Only time will tell how "strong" her commitment truly is. 



cataclyst17 said:


> My question for you all - how does she go about gaining my trust? I can't think of any other way then for me to be controlling and I don't think that is the answer.
> 
> The damage is done, I am very torn but feel like I should see if she truly changes. Do I give it a time frame and see where we are at? I am not sure where to go from here.


You ask for complete and total transparency: all her passwords to all her accounts. You tell her to go no-contact with the security guard. Period. 

Don't buy into what she has apparently told you before. And please take a minute to seriously consider the advice you've been given here. You have WAAAAAYYYYYY too much mutual distrust, drama, and issues going on here. You think it's bad now? Heck, marriage will magnify the issues.

You asked for an opinion, so I'll give you mine: call off the engagement for now. Make sure you have access to all her data. Controlling? Heck, this woman lied out her wazoo about a number of things. People don't hide behind the bushes, so to speak, in a healthy marriage. All cards are out on the table.

Time to have her play her hand. You have every right to see the cards she was dealt. And f*** it if she calls you "controlling." Man up.


----------



## costa200 (Jun 27, 2012)

Asking relationship advice from your mother? :scratchhead:

I think that probably never ends well for thousands of reasons.


----------



## MattMatt (May 19, 2012)

cataclyst17 said:


> I have snooped before - and found that she had been talking with an ex that was entered in her phone as her friend Brittni...
> 
> When I confronted her on it, she twisted that arguement on me saying how I don't trust her - Which I don't...
> 
> ...


Is she playing you for an idiot? If so, that's not right.


----------



## The Middleman (Apr 30, 2012)

A lot of good advice here. At a minimum you MUST confront her! If you over look this you are setting yourself up for a life of misery.


----------



## SlowlyGettingWiser (Apr 7, 2012)

If you were MY son, this is what I would tell you...

My honest opinion is this:

1. Call off the wedding NOW.
2. STOP living together NOW; I believe this relationship has run its course, but even if it hasn't, you two NEED A BREAK, because:

You confronted her, and she lied.
So you gave her his phone number, and she lied.
So you gave her the details on the texts, and THEN (and ONLY THEN) did she tell the truth!
THEN, she tried to blame it on YOU (you're not paying enough attention to ME, so rather than discuss it/deal with it WITH YOU, I will go sulk and flirt with some OTHER guy who WILL pay attention to ME.)

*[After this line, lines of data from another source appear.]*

(* ===== verification/ErrType.v ===== *)
(** * Errors: package [errtype] ([src/errtype/errors.go]) and Go error values

    [error] has a constructor for each concrete error type the connector builds
    or inspects. [Error] renders an error as its method of that name does,
    [chain] is the list an error and its successive [Unwrap]s form, [errorsAs]
    is [errors.As] at the type [*googleapi.Error]. *)
From S2P Require Import Prelude.
#[local] Open Scope string_scope.
#[local] Open Scope list_scope.
#[local] Open Scope Z_scope.

(** ** [strconv.Quote], the verb [%q] *)
Section Quote.
(** [strconv.IsPrint] on code points outside ASCII: a table of the Unicode
    standard. *)
Variable isPrint : Z -> bool.

Definition byteval (b : byte) : Z := Z.of_N (N_of_ascii b).
Definition byteof (z : Z) : byte := ascii_of_N (Z.to_N z).

Definition hexDigit (n : Z) : byte :=
  byteof (if n <? 10 then 48 + n else 87 + n).

(** The lower [n] hexadecimal digits of [r]. *)
Fixpoint hexDigits (n : nat) (r : Z) : bytes :=
  match n with
  | O => []
  | S n' => hexDigits n' (r / 16) ++ [hexDigit (r mod 16)]
  end.

Definition inRange (lo hi : Z) (b : byte) : bool :=
  ((lo <=? byteval b) && (byteval b <=? hi))%bool.

(** [utf8.DecodeRuneInString]: code point and width of the first rune, [None]
    for an encoding error (rune [U+FFFD] of width 1). *)
Definition decodeRune (s : bytes) : option (Z * nat) :=
  match s with
  | [] => None
  | b0 :: t =>
    let v0 := byteval b0 in
    if v0 <? 128 then Some (v0, 1%nat) else
    match t with
    | b1 :: t1 =>
      let c b := byteval b - 128 in
      if inRange 194 223 b0 then
        if inRange 128 191 b1 then Some ((v0 - 192) * 64 + c b1, 2%nat) else None
      else if inRange 224 239 b0 then
        let lo := if v0 =? 224 then 160 else 128 in
        let hi := if v0 =? 237 then 159 else 191 in
        match t1 with
        | b2 :: _ =>
          if (inRange lo hi b1 && inRange 128 191 b2)%bool
          then Some ((v0 - 224) * 4096 + c b1 * 64 + c b2, 3%nat) else None
        | [] => None
        end
      else if inRange 240 244 b0 then
        let lo := if v0 =? 240 then 144 else 128 in
        let hi := if v0 =? 244 then 143 else 191 in
        match t1 with
        | b2 :: b3 :: _ =>
          if (inRange lo hi b1 && inRange 128 191 b2 && inRange 128 191 b3)%bool
          then Some ((v0 - 240) * 262144 + c b1 * 4096 + c b2 * 64 + c b3, 4%nat) else None
        | _ => None
        end
      else None
    | [] => None
    end
  end.

(** What one rune [r], encoded by the bytes [enc], becomes inside quotes. *)
Definition escapeRune (r : Z) (enc : bytes) : bytes :=
  if ((r =? 34) || (r =? 92))%bool then [byteof 92; byteof r]
  else if (if r <? 128 then (32 <=? r) && (r <? 127) else isPrint r)%bool then enc
  else if r =? 7 then to_bytes "\a"
  else if r =? 8 then to_bytes "\b"
  else if r =? 12 then to_bytes "\f"
  else if r =? 10 then to_bytes "\n"
  else if r =? 13 then to_bytes "\r"
  else if r =? 9 then to_bytes "\t"
  else if r =? 11 then to_bytes "\v"
  else if ((r <? 32) || (r =? 127))%bool then to_bytes "\x" ++ hexDigits 2 r
  else if r <? 65536 then to_bytes "\u" ++ hexDigits 4 r
  else to_bytes "\U" ++ hexDigits 8 r.

(** [skip] counts the bytes of the current rune still to be passed over. *)
Fixpoint quoteBody (skip : nat) (s : bytes) : bytes :=
  match s with
  | [] => []
  | b :: t =>
    match skip with
    | S k => quoteBody k t
    | O =>
      match decodeRune s with
      | Some (r, w) => escapeRune r (take w s) ++ quoteBody (pred w) t
      | None => to_bytes "\x" ++ hexDigits 2 (byteval b) ++ quoteBody 0 t
      end
    end
  end.

Definition quote (s : string) : string :=
  of_bytes (byteof 34 :: quoteBody 0 (to_bytes s) ++ [byteof 34]).
End Quote.

(** ** Error values *)

(** [errtype.genericError] *)
Record genericError := { Message : string; ConnName : string }.

(** [googleapi.Error], what the connector reads of it; [Rendered] is what its own
    [Error] method returns. *)
Record googleapiError := {
  Code : Z; ErrMessage : string; Reasons : list string; Rendered : string }.

#[warnings="-register-all"]
Inductive error :=
| ErrorsNew (text : string)                     (* errors.New, fmt.Errorf without %w, foreign errors *)
| ErrDialerClosed                               (* the package variable of that name *)
| ErrInvalidPEM                                 (* errInvalidPEM *)
| ContextCanceled                               (* context.Canceled *)
| ContextDeadlineExceeded                       (* context.DeadlineExceeded *)
| WrapError (pre : string) (err : error)        (* fmt.Errorf("<pre>%w", err) *)
| ConfigError (g : genericError)
| RefreshError (g : genericError) (Err : option error)
| DialError (g : genericError) (Err : option error)
| APIError (e : googleapiError).

Definition NewConfigError (msg cn : string) : error :=
  ConfigError {| Message := "Config error: " +:+ msg; ConnName := cn |}.

Definition NewRefreshError (msg cn : string) (err : option error) : error :=
  RefreshError {| Message := msg; ConnName := cn |} err.

Definition NewDialError (msg cn : string) (err : option error) : error :=
  DialError {| Message := msg; ConnName := cn |} err.

(** Rendering. *)
Section Rendering.
Variable isPrint : Z -> bool.

Definition genericError_Error (e : genericError) : string :=
  Message e +:+ " (instance URI = " +:+ quote isPrint (ConnName e) +:+ ")".

Fixpoint Error (e : error) : string :=
  match e with
  | ErrorsNew text => text
  | ErrDialerClosed => "alloydbconn: dialer is closed"
  | ErrInvalidPEM => "certificate is not a valid PEM"
  | ContextCanceled => "context canceled"
  | ContextDeadlineExceeded => "context deadline exceeded"
  | WrapError pre err => pre +:+ Error err
  | ConfigError g => genericError_Error g
  | RefreshError g None => "Refresh error: " +:+ genericError_Error g
  | RefreshError g (Some err) =>
      "Refresh error: " +:+ genericError_Error g +:+ ": " +:+ Error err
  | DialError g None => "Dial error: " +:+ genericError_Error g
  | DialError g (Some err) =>
      "Dial error: " +:+ genericError_Error g +:+ ": " +:+ Error err
  | APIError e => Rendered e
  end.
End Rendering.

Definition RefreshError_Unwrap (e : error) : option error :=
  match e with RefreshError _ err => err | _ => None end.

Definition DialError_Unwrap (e : error) : option error :=
  match e with DialError _ err => err | _ => None end.

(** [errors.Unwrap]: dispatch on the concrete type. A [ConfigError] has no
    [Unwrap] method. *)
Definition Unwrap (e : error) : option error :=
  match e with
  | WrapError _ err => Some err
  | RefreshError _ _ => RefreshError_Unwrap e
  | DialError _ _ => DialError_Unwrap e
  | _ => None
  end.

Fixpoint chain (e : error) : list error :=
  e :: match e with
       | WrapError _ err => chain err
       | RefreshError _ (Some err) | DialError _ (Some err) => chain err
       | _ => []
       end.

(** [errors.As] at [*googleapi.Error]: the first of the chain of that type. *)
Definition isAPIError (e : error) : option googleapiError :=
  match e with APIError a => Some a | _ => None end.

Definition errorsAs (e : error) : option googleapiError :=
  head (omap isAPIError (chain e)).

Lemma chain_unfold e : chain e = e :: from_option chain [] (Unwrap e).
Proof. by destruct e as [| | | | | | |? []|? []|]. Qed.

Lemma errorsAs_unfold e :
  errorsAs e = match isAPIError e with Some a => Some a | None => Unwrap e ≫= errorsAs end.
Proof.
  unfold errorsAs. rewrite chain_unfold. simpl.
  destruct (isAPIError e); simpl; [done|]. by destruct (Unwrap e).
Qed.

(** ** Results of Go functions

    A call of a function that returns [(T, error)] returns a value, returns an
    error, or panics. *)
Inductive res (A : Type) :=
| Ret (a : A)
| Fail (e : error)
| Panic (why : string).
Arguments Ret {_} _.
Arguments Fail {_} _.
Arguments Panic {_} _.

#[export] Instance res_bind : MBind res := fun A B f m =>
  match m with Ret a => f a | Fail e => Fail e | Panic w => Panic w end.
#[export] Instance res_ret : MRet res := @Ret.
#[export] Instance res_fmap : FMap res := fun A B f m =>
  match m with Ret a => Ret (f a) | Fail e => Fail e | Panic w => Panic w end.

(** [if err != nil { return f(err) }] *)
Definition wrapErr {A} (f : error -> error) (m : res A) : res A :=
  match m with Fail e => Fail (f e) | _ => m end.

(** The [err] a deferred closure sees. *)
Definition errOf {A} (m : res A) : option error :=
  match m with Fail e => Some e | _ => None end.

Definition isRet {A} (m : res A) : bool := match m with Ret _ => true | _ => false end.
Definition isPanic {A} (m : res A) : bool := match m with Panic _ => true | _ => false end.

Lemma bind_Ret {A B} (m : res A) (f : A -> res B) b :
  m ≫= f = Ret b <-> exists a, m = Ret a /\ f a = Ret b.
Proof.
  destruct m; simpl; split; try done; try (by intros (? & ? & ?)); [eauto|].
  by intros (? & [= <-] & ?).
Qed.

Lemma wrapErr_Ret {A} f (m : res A) a : wrapErr f m = Ret a <-> m = Ret a.
Proof. by destruct m. Qed.

Lemma isPanic_bind {A B} (m : res A) (f : A -> res B) :
  isPanic m = false -> (forall a, m = Ret a -> isPanic (f a) = false) -> isPanic (m ≫= f) = false.
Proof. destruct m; simpl; auto. Qed.

Lemma isPanic_wrapErr {A} f (m : res A) : isPanic (wrapErr f m) = isPanic m.
Proof. by destruct m. Qed.

#[export] Hint Rewrite @wrapErr_Ret @isPanic_wrapErr : conn.

(** ** What a rendered name cannot contain *)

(** An ASCII control character. *)
Definition isControl (b : byte) : bool := (byteval b <? 32) || (byteval b =? 127).

Lemma byteval_byteof z : 0 <= z < 256 -> byteval (byteof z) = z.
Proof.
  intros H. unfold byteval, byteof. rewrite N_ascii_embedding by lia. lia.
Qed.

Lemma byteof_byteval b : byteof (byteval b) = b.
Proof. unfold byteof, byteval. by rewrite N2Z.id, ascii_N_embedding. Qed.

Lemma byteval_range b : 0 <= byteval b < 256.
Proof. unfold byteval. pose proof (N_ascii_bounded b). lia. Qed.

Lemma hexDigits_printable n r : 0 <= r -> Forall (fun b => isControl b = false) (hexDigits n r).
Proof.
  revert r; induction n as [|n IH]; intros r Hr; simpl; [constructor|].
  apply list.Forall_app; split; [apply IH; by apply Z.div_pos|].
  constructor; [|constructor]. unfold hexDigit, isControl.
  pose proof (Z.mod_pos_bound r 16 ltac:(lia)).
  destruct (Z.ltb_spec (r mod 16) 10); rewrite byteval_byteof by lia;
    apply orb_false_iff; split; [apply Z.ltb_ge|apply Z.eqb_neq|apply Z.ltb_ge|apply Z.eqb_neq]; lia.
Qed.

Lemma hexDigits_length n r : length (hexDigits n r) = n.
Proof.
  revert r; induction n as [|n IH]; intros r; simpl; [done|].
  rewrite length_app, IH. simpl. lia.
Qed.

(** A decoded rune is one ASCII byte or has no ASCII byte in its encoding. *)
Lemma decodeRune_bytes b t r w :
  decodeRune (b :: t) = Some (r, w) ->
  (r = byteval b /\ w = 1%nat /\ byteval b < 128) \/
  (0 <= r /\ Forall (fun x => 128 <= byteval x) (take w (b :: t))).
Proof.
  unfold decodeRune. pose proof (byteval_range b).
  destruct (Z.ltb_spec (byteval b) 128); [intros [= <- <-]; by left|]. intros Hd; right.
  unfold inRange in Hd. repeat case_hyp Hd; simplify_eq; zbool; split;
    try (simpl; repeat constructor; try lia);
    repeat match goal with H : (if ?c then _ else _) <= _ |- _ => destruct c end; lia.
Qed.

Lemma escapeRune_printable isPrint r enc :
  0 <= r -> (r < 128 -> enc = [byteof r] \/ Forall (fun x => 128 <= byteval x) enc) ->
  (128 <= r -> Forall (fun x => 128 <= byteval x) enc) ->
  Forall (fun b => isControl b = false) (escapeRune isPrint r enc).
Proof.
  intros Hr Hlo Hhi.
  assert (forall l, Forall (fun x => 128 <= byteval x) l -> Forall (fun b => isControl b = false) l)
    as Hbig.
  { intros l Hl. eapply list.Forall_impl; [exact Hl|]. cbv beta; intros b Hb.
    apply orb_false_iff; split; [apply Z.ltb_ge|apply Z.eqb_neq]; lia. }
  unfold escapeRune.
  destruct (_ || _)%bool eqn:E1.
  { repeat constructor; apply orb_true_iff in E1 as [E1%Z.eqb_eq|E1%Z.eqb_eq]; by subst. }
  destruct (if r <? 128 then _ else _) eqn:E2.
  { destruct (Z.ltb_spec r 128); [|by apply Hbig, Hhi].
    destruct (Hlo ltac:(lia)) as [->|]; [|by apply Hbig]. zbool.
    repeat constructor. unfold isControl. rewrite byteval_byteof by lia.
    apply orb_false_iff; split; [apply Z.ltb_ge|apply Z.eqb_neq]; lia. }
  repeat match goal with |- Forall _ (if ?c then _ else _) => destruct c end;
    cbn [list_ascii_of_string app]; repeat (constructor; [done|]);
    by apply hexDigits_printable || constructor.
Qed.

Lemma quoteBody_printable isPrint skip s :
  Forall (fun b => isControl b = false) (quoteBody isPrint skip s).
Proof.
  revert skip; induction s as [|b s IH]; intros [|k]; cbn -[decodeRune hexDigits take];
    try constructor; [|apply IH].
  destruct (decodeRune (b :: s)) as [[r w]|] eqn:E.
  - apply list.Forall_app; split; [|apply IH].
    pose proof (byteval_range b) as Hb.
    apply decodeRune_bytes in E as [(-> & -> & Hlt)|(Hr & Hall)].
    + apply escapeRune_printable; [lia| |lia]. intros _; left; simpl.
      by rewrite byteof_byteval.
    + apply escapeRune_printable; auto.
  - repeat (constructor; [done|]). apply list.Forall_app; split; [|apply IH].
    apply hexDigits_printable. apply byteval_range.
Qed.

(** Text without control characters. *)
Definition printable (s : string) : Prop := Forall (fun b => isControl b = false) (to_bytes s).

Lemma printable_app a b : printable (a +:+ b) <-> printable a /\ printable b.
Proof. unfold printable. rewrite to_bytes_app. apply list.Forall_app. Qed.

Lemma quote_printable isPrint s : printable (quote isPrint s).
Proof.
  unfold printable, quote. rewrite to_of_bytes.
  constructor; [done|]. apply list.Forall_app; split; [apply quoteBody_printable|].
  by repeat constructor.
Qed.

(** Closes [printable] of literals and of parts known to be printable. *)
Ltac printable_parts :=
  rewrite ?printable_app; split_and?; auto; try (by apply quote_printable);
  try (by repeat constructor).

Lemma genericError_printable isPrint g :
  printable (Message g) -> printable (genericError_Error isPrint g).
Proof. intros H. unfold genericError_Error. printable_parts. Qed.

(** ** Properties *)

(** The message a connector error shows never carries a control character of the
    connection name it was built with (no forged log lines), as long as the fixed
    parts of the text and the errors it wraps have none: an invariant of the whole
    chain. *)
Fixpoint clean (e : error) : Prop :=
  match e with
  | ErrorsNew text => printable text
  | WrapError pre err => printable pre /\ clean err
  | ConfigError g => printable (Message g)
  | RefreshError g err | DialError g err =>
      printable (Message g) /\ match err with Some e' => clean e' | None => True end
  | APIError e => printable (Rendered e)
  | _ => True
  end.

Lemma clean_Error_printable isPrint e : clean e -> printable (Error isPrint e).
Proof.
  revert e. fix IH 1.
  intros [t| | | | |pre err|g|g [err|]|g [err|]|a]; simpl; try done; try (by repeat constructor);
    try (intros [? ?]); try (by apply genericError_printable);
    try (intros H); printable_parts; by apply genericError_printable.
Qed.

OF COURSE her apology is sincere. Undoubtedly, she REALLY DOES LOVE YOU....in her immature, still-in-high-school, not-ready-to-be-somebody's-life-mate, GOD-forbid-she-be-somebody's-mother WAY. She loves you as much as she is capable of RIGHT NOW, AT THIS POINT IN HER LIFE. But THIS....the person she is now....is NOT what you want for a life-partner and the mother of your children. You're not ready to be anybody's life-partner or father, either!

Do each other (and any potential future children) a favor and give yourselves TIME to grow up and become the ADULT you want to be BEFORE you commit to a lifetime with someone else (or before making one helluva valiant effort at a lifetime commitment with someone else.) RAISE YOURSELF UP to be a man/woman of INTEGRITY of MORALS of BACKBONE and STABILITY BEFORE you try to raise a child up.

Sex is FUN, living together is FUN, growing up is FUN. But, creating and maintaining a stable, loving mature environment for yourself and your children takes MORE THAN JUST FUN (although it is fun, too); it takes DISCIPLINE, MATURITY, SACRIFICE and a whole lot of other attributes that are just NOT achievable by people who haven't finished growing up into their fully-formed ADULT selves. When you get there, YOU'LL KNOW IT! In the meantime, HAVE FUN getting there, but do NOT be in a rush to start a family (even if it's just you & wife) when you're only half-equipped to do the task.


----------



## Writer (Aug 3, 2012)

I wouldn't recommend staying with her. I would advise staying on several criteria that isn't in your situation.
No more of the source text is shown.